自分が属していた藩が消滅、藩の命のもとに動くのが名誉だった武士たち、
このいろんな出来事に何をどう思ったのだろうか?
廃刀令が発布された時など、武士としては屈辱としか取れないのではないか?
でも武士の中でも、ちょんまげをやめ、刀を置き武士の身分と簡単に決別できた人もいただろうが、
大半の武士は不服だったのではないと思われる。
臼井六郎の両親は、今で置き換えてみれば助役が市議会議員に命じ、
市議会議員の別の派閥の議員を暗殺させたみたいな形になるのだろうかなあ???
法治国家になろうとしている日本、仇討禁止令が発布されて最後の仇討事件となったこのケース、
法治国家云々と言っていたけど、このケースあの国家老は殺人教唆にあたらないのか?
結局、大反対していた六郎の叔父も、その他の士族出身の人たちも、六郎が仇討を成功させたのを知って
武士の鏡と称えたりする。
仇討禁止令がでたところで、
やはりつい最近まであった仇討というシステムは士族の間では許されて当たり前という考えが根深いみたい。
自分の目の前で父親が殺され首を取られた状態で、
母親は無残に斬られて殺されていたら普通の心境でいられるはずない、11歳の少年は復讐を誓う。
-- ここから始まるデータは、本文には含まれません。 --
(* ===== verification/EvmOps.v ===== *)
(** * Instructions (core/evm: instructions.go, eips.go)

    One definition per instruction.  An instruction returns the bytes and the error of
    the Go function; those that make calls also return whether the transaction can still
    run in parallel. *)

From S2P Require Import Prelude Bytes Params RlpEncode RlpRaw Common AccessList.
From S2P Require Import StateDB EvmWord EvmBase Precompiles EvmState EvmCalls EvmGas.

Section ops.
Context {Cr : Crypto} {NC : NativeCrypto} {DB : Database} {U : Uint256}.
Variable evm : EVM.

Definition executionFunc : Type := stm Machine (list byte * option vm_error).

(** [return nil, nil] and [return nil, err]. *)
Definition ok_nil : executionFunc := mret ([], None).
Definition err_nil (e : vm_error) : executionFunc := mret ([], Some e).

(** Pop the first operand and overwrite the second, which is the new top. *)
Definition binary (f : Z → Z → Z) : executionFunc :=
  x ← pop; y ← peek; _ ← set_top (f x y); ok_nil.
Definition unary (f : Z → Z) : executionFunc :=
  x ← peek; _ ← set_top (f x); ok_nil.
Definition push_word (x : Z) : executionFunc := _ ← push x; ok_nil.

(** ** Arithmetic and comparison *)

Definition opAdd := binary word_Add.
Definition opSub := binary word_Sub.
Definition opMul := binary word_Mul.
Definition opDiv := binary word_Div.
Definition opSdiv := binary word_SDiv.
Definition opMod := binary word_Mod.
Definition opSmod := binary word_SMod.
Definition opExp := binary word_Exp.
Definition opSignExtend := binary (λ back num, word_ExtendSign num back).
Definition opNot := unary word_Not.
Definition opLt := binary (λ x y, bit (word_Lt x y)).
Definition opGt := binary (λ x y, bit (word_Gt x y)).
Definition opSlt := binary (λ x y, bit (word_Slt x y)).
Definition opSgt := binary (λ x y, bit (word_Sgt x y)).
Definition opEq := binary (λ x y, bit (word_Eq x y)).
Definition opIszero := unary (λ x, bit (word_IsZero x)).
Definition opAnd := binary word_And.
Definition opOr := binary word_Or.
Definition opXor := binary word_Xor.
Definition opByte := binary (λ th val, word_Byte val th).

Definition opAddmod : executionFunc :=
  x ← pop; y ← pop; z ← peek;
  _ ← set_top (if word_IsZero z then 0 else word_AddMod x y z); ok_nil.
Definition opMulmod : executionFunc :=
  x ← pop; y ← pop; z ← peek; _ ← set_top (word_MulMod x y z); ok_nil.

Definition opSHL := binary (λ shift value,
  if shift <? 256 then word_Lsh value (word_Uint64 shift) else 0).
Definition opSHR := binary (λ shift value,
  if shift <? 256 then word_Rsh value (word_Uint64 shift) else 0).
Definition opSAR := binary (λ shift value,
  if 256 <? shift then (if 0 <=? word_Sign value then 0 else AllOne)
  else word_SRsh value (word_Uint64 shift)).

(** ** Hashing and the environment *)

Definition opKeccak256 : executionFunc :=
  offset ← pop; size ← peek;
  data ← mem_read (λ mem, mem_GetPtr mem (int64 (word_Uint64 offset)) (int64 (word_Uint64 size)));
  let hash := Keccak256Hash data in
  _ ← (if EnablePreimageRecording evm then interp (db_do (λ s, AddPreimage s hash data)) else mret ());
  _ ← set_top (word_SetBytes (Hash_Bytes hash)); ok_nil.

(** The word of an address. *)
Definition push_address (a : Address) : executionFunc := push_word (word_SetBytes (Address_Bytes a)).

Definition opAddress : executionFunc := me ← self_addr; push_address me.
Definition opBalance : executionFunc :=
  slot ← peek;
  b ← interp (db_get (λ s, GetBalance s (word_Bytes20 slot)));
  _ ← set_top (word_SetFromBig b); ok_nil.
Definition opOrigin : executionFunc := push_address (Origin (TxCtx evm)).
Definition opCaller : executionFunc := c ← gets m_con; push_address (CallerAddress c).
Definition opCallValue : executionFunc :=
  c ← gets m_con; v ← lift (deref (value c)); push_word (word_SetFromBig v).

Definition opCallDataLoad : executionFunc :=
  x ← peek; c ← gets m_con;
  let '(offset, overflow) := Uint64WithOverflow x in
  if overflow : bool then _ ← set_top 0; ok_nil
  else data ← lift (getData (Input c) offset 32); _ ← set_top (word_SetBytes data); ok_nil.
Definition opCallDataSize : executionFunc := c ← gets m_con; push_word (len (Input c)).

(** Copy to memory from the bytes [src], starting at a word that may be too large. *)
Definition copy_from (src : list byte) (memOffset dataOffset length : Z) : executionFunc :=
  let '(off, overflow) := Uint64WithOverflow dataOffset in
  let off := if overflow : bool then 0xffffffffffffffff else off in
  data ← lift (getData src off (word_Uint64 length));
  _ ← mem_try (λ mem, mem_Set mem (word_Uint64 memOffset) (word_Uint64 length) data); ok_nil.

Definition opCallDataCopy : executionFunc :=
  memOffset ← pop; dataOffset ← pop; length ← pop; c ← gets m_con;
  copy_from (Input c) memOffset dataOffset length.
(* ===== verification/EvmRun.v ===== *)
(** * The interpreter loop (core/evm: interpreter.go, true_accesslist.go)

    [step] is one round of the loop of [Run], [loop] the loop, [Run] the whole function.
    Calls made by instructions run the loop again; the fuel bounds the rounds of a frame
    and of the frames inside it. *)

From S2P Require Import Prelude Bytes Params RlpEncode RlpRaw Common AccessList.
From S2P Require Import StateDB EvmWord EvmBase Precompiles EvmState EvmCalls EvmGas EvmOps EvmTables.

Section interpreter.
Context {Cr : Crypto} {NC : NativeCrypto} {DB : Database} {U : Uint256} {GR : GoRuntime}.
Variable evm : EVM.

(** [GetTrueAccessList]: what the instruction about to run accesses. *)
Definition GetTrueAccessList (op : OpCode) (me : Address) (st : Stack) (NewAL : AccessList)
    : res AccessList :=
  let add_address (a : Address) : AccessList :=
    if AccessListIsAddressExce NewAL a then NewAL else (AccessListAddAddress NewAL a).2 in
  match op with
  | SLOAD | SSTORE =>
      if 1 <=? st_len st then slot ← st_Back st 0; r ← AccessListAddSlot NewAL me slot; Ok r.2
      else Ok NewAL
  | EXTCODECOPY | EXTCODEHASH | EXTCODESIZE | BALANCE | SELFDESTRUCT =>
      if 1 <=? st_len st then x ← st_Back st 0; Ok (add_address (word_Bytes20 x)) else Ok NewAL
  | DELEGATECALL | CALL | STATICCALL | CALLCODE =>
      if 5 <=? st_len st then x ← st_Back st 1; Ok (add_address (word_Bytes20 x)) else Ok NewAL
  | _ => Ok NewAL
  end.

(** A method call through a pointer that may be nil: only the empty list is merged
    without looking through it. *)
Definition combine_into (p : option AccessList) (part : AccessList) : res (option AccessList) :=
  match p with
  | Some al => al ← CombineTrueAccessList al part; Ok (Some al)
  | None => if decide (Addresses part = ∅) then Ok None else Panic "nil pointer dereference"
  end.

(** The access of the instruction is compared with the list of the database, or recorded;
    the result is whether the transaction can still run in parallel. *)
Definition track_access (op : OpCode) (IsParallel can : bool) : stm Machine bool :=
  m ← gets id;
  part ← lift (GetTrueAccessList op (self (m_con m)) (m_stack m) NewAccessList);
  if IsParallel then
    c ← lift (ConflictDetection part (sdb_AccessList (evm_StateDB (m_in m))));
    mret (if c.1.1.1 : bool then can else false)
  else
    al ← lift (combine_into (TrueAccessList (m_in m)) part);
    _ ← interp (modify (λ i, set_TrueAccessList i al)); mret can.

Definition use_gas (g : Z) : stm Machine bool :=
  c ← gets m_con;
  let '(ok, c) := UseGas c g in
  _ ← on_con (λ _, c); mret ok.

(** The dynamic part of the gas, and the growth of the memory it pays for. *)
Definition charge_dynamic (o : operation) : stm Machine (option vm_error) :=
  match dynamicGas o with
  | None => mret None
  | Some gas =>
      st ← gets m_stack;
      size ← match memorySize o with
             | None => mret (0, false)
             | Some f =>
                 '(memSize, overflow) ← lift (f st);
                 if overflow : bool then mret (0, true) else mret (SafeMul (toWordSize memSize) 32)
             end;
      if size.2 : bool then mret (Some ErrGasUintOverflow)
      else
        '(cost, err) ← gas size.1;
        match err with
        | Some _ => mret (Some ErrOutOfGas)
        | None =>
            ok ← use_gas cost;
            if negb ok then mret (Some ErrOutOfGas)
            else _ ← (if 0 <? size.1 then modify (λ m, set_mem m (mem_Resize (m_mem m) size.1)) else mret ());
                 mret None
        end
  end.

(** Calling a nil function panics. *)
Definition nil_func {A} : stm Machine A :=
  lift (Panic "invalid memory address or nil pointer dereference").

Definition call_AL (o : operation) (IsParallel : bool) : stm Machine (list byte * option vm_error * bool) :=
  match executeAL o with Some f => f IsParallel | None => nil_func end.
Definition call_exec (o : operation) : stm Machine (list byte * option vm_error) :=
  match execute o with Some f => f | None => nil_func end.

Definition is_create (op : OpCode) : bool := match op with CREATE | CREATE2 => true | _ => false end.
Definition is_call (op : OpCode) : bool :=
  match op with DELEGATECALL | CALL | STATICCALL | CALLCODE => true | _ => false end.

(** The two blocks that run the instruction.  [res] is the result of an earlier one. *)
Definition perform (op : OpCode) (o : operation) (IsParallel can : bool) (res : list byte)
    : stm Machine (list byte * option vm_error * bool) :=
  '(res, err, can) ←
    (if is_create op then
       if IsParallel then mret (res, None, false)
       else '(res, err, _) ← call_AL o IsParallel; mret (res, err, false)
     else mret (res, None, can));
  if IsParallel || can then
    if is_call op then call_AL o IsParallel
    else '(res, err) ← call_exec o; mret (res, err, can)
  else mret (res, err, can).

Inductive step_out :=
| Next (can : bool) (res : list byte)
| Halt (ret : list byte) (err : option vm_error) (can : bool).

(** The stop token is not an error for the caller. *)
Definition clear_stop (e : vm_error) : option vm_error :=
  match e with errStopToken => None | _ => Some e end.

Definition step (table : JumpTable) (IsParallel can : bool) (res : list byte) : stm Machine step_out :=
  m ← gets id;
  let op := op_of_byte (GetOp (m_con m) (m_pc m)) in
  let o := table op in
  let sLen := st_len (m_stack m) in
  if sLen <? op_minStack o then mret (Halt [] (Some (ErrStackUnderflow sLen (op_minStack o))) true)
  else if op_maxStack o <? sLen then mret (Halt [] (Some (ErrStackOverflow sLen (op_maxStack o))) true)
  else
    ok ← use_gas (constantGas o);
    if negb ok then mret (Halt [] (Some ErrOutOfGas) true)
    else
      charged ← charge_dynamic o;
      match charged with
      | Some e => mret (Halt [] (Some e) true)
      | None =>
          can ← track_access op IsParallel can;
          '(res, err, can) ← perform op o IsParallel can res;
          match err with
          | Some e => mret (Halt res (clear_stop e) can)
          | None =>
              if IsParallel && negb can then mret (Halt res None can)
              else _ ← modify (λ m, set_pc m (m_pc m + 1)%u64); mret (Next can res)
          end
      end.

(** [Run] around a given loop: the depth and the read-only flag are restored at the end. *)
Definition loop_fun : Type := bool → bool → list byte → stm Machine (list byte * option vm_error * bool).

Definition enter (ro : bool) (i : Interp) : Interp :=
  let i := set_depth i (depth i + 1) in
  if ro && negb (readOnly i) then set_readOnly i true else i.
Definition leave (ro : bool) (before i : Interp) : Interp :=
  let i := set_depth i (depth i - 1) in
  if ro && negb (readOnly before) then set_readOnly i false else i.

Definition run_with (lp : loop_fun) : run_fun := λ contract input ro IsParallel i,
  let i1 := enter ro i in
  if len (Code contract) =? 0 then Done (mkRun [] None true contract, leave ro i i1)
  else
    match lp IsParallel true [] (mkMachine i1 NewMemory [] (set_Input contract input) 0) with
    | Done ((ret, err, can), m) => Done (mkRun ret err can (m_con m), leave ro i (m_in m))
    | Crash msg => Crash msg
    | OutOfFuel => OutOfFuel
    end.

(** The loop around the loop that nested calls and the next rounds run. *)
Definition loop_round (rest : loop_fun) : loop_fun := λ IsParallel can res,
  out ← step (interpreter_table evm (run_with rest)) IsParallel can res;
  match out with
  | Halt ret err can => mret (ret, err, can)
  | Next can res => rest IsParallel can res
  end.

Fixpoint loop (fuel : nat) : loop_fun :=
  match fuel with
  | O => λ _ _ _ _, OutOfFuel
  | S n => loop_round (loop n)
  end.

Definition Run (fuel : nat) : run_fun := run_with (loop fuel).

End interpreter.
この作品のタイトル、『遺恨あり、明十三年最後の仇討』の遺恨というところにかかる
意味が重くのしかかってみたいで、狙われている一瀬も狙う六郎も、
立場は違えどその件で夢にうなされ続けていたみたい、一瀬は自分が仇討にあうのを覚悟していたのか、
息子に仮に仇討にあったとしても遺恨は残すなと言い聞かしていた。
この言葉って普通は言えないと思う。命令されたからといって六郎の父親を斬ったことを後悔していたのだろう。
ゲゲゲの女房もこの作品にしても松下奈緒の一歩下がって傍にいる女は上手いなあと思えた。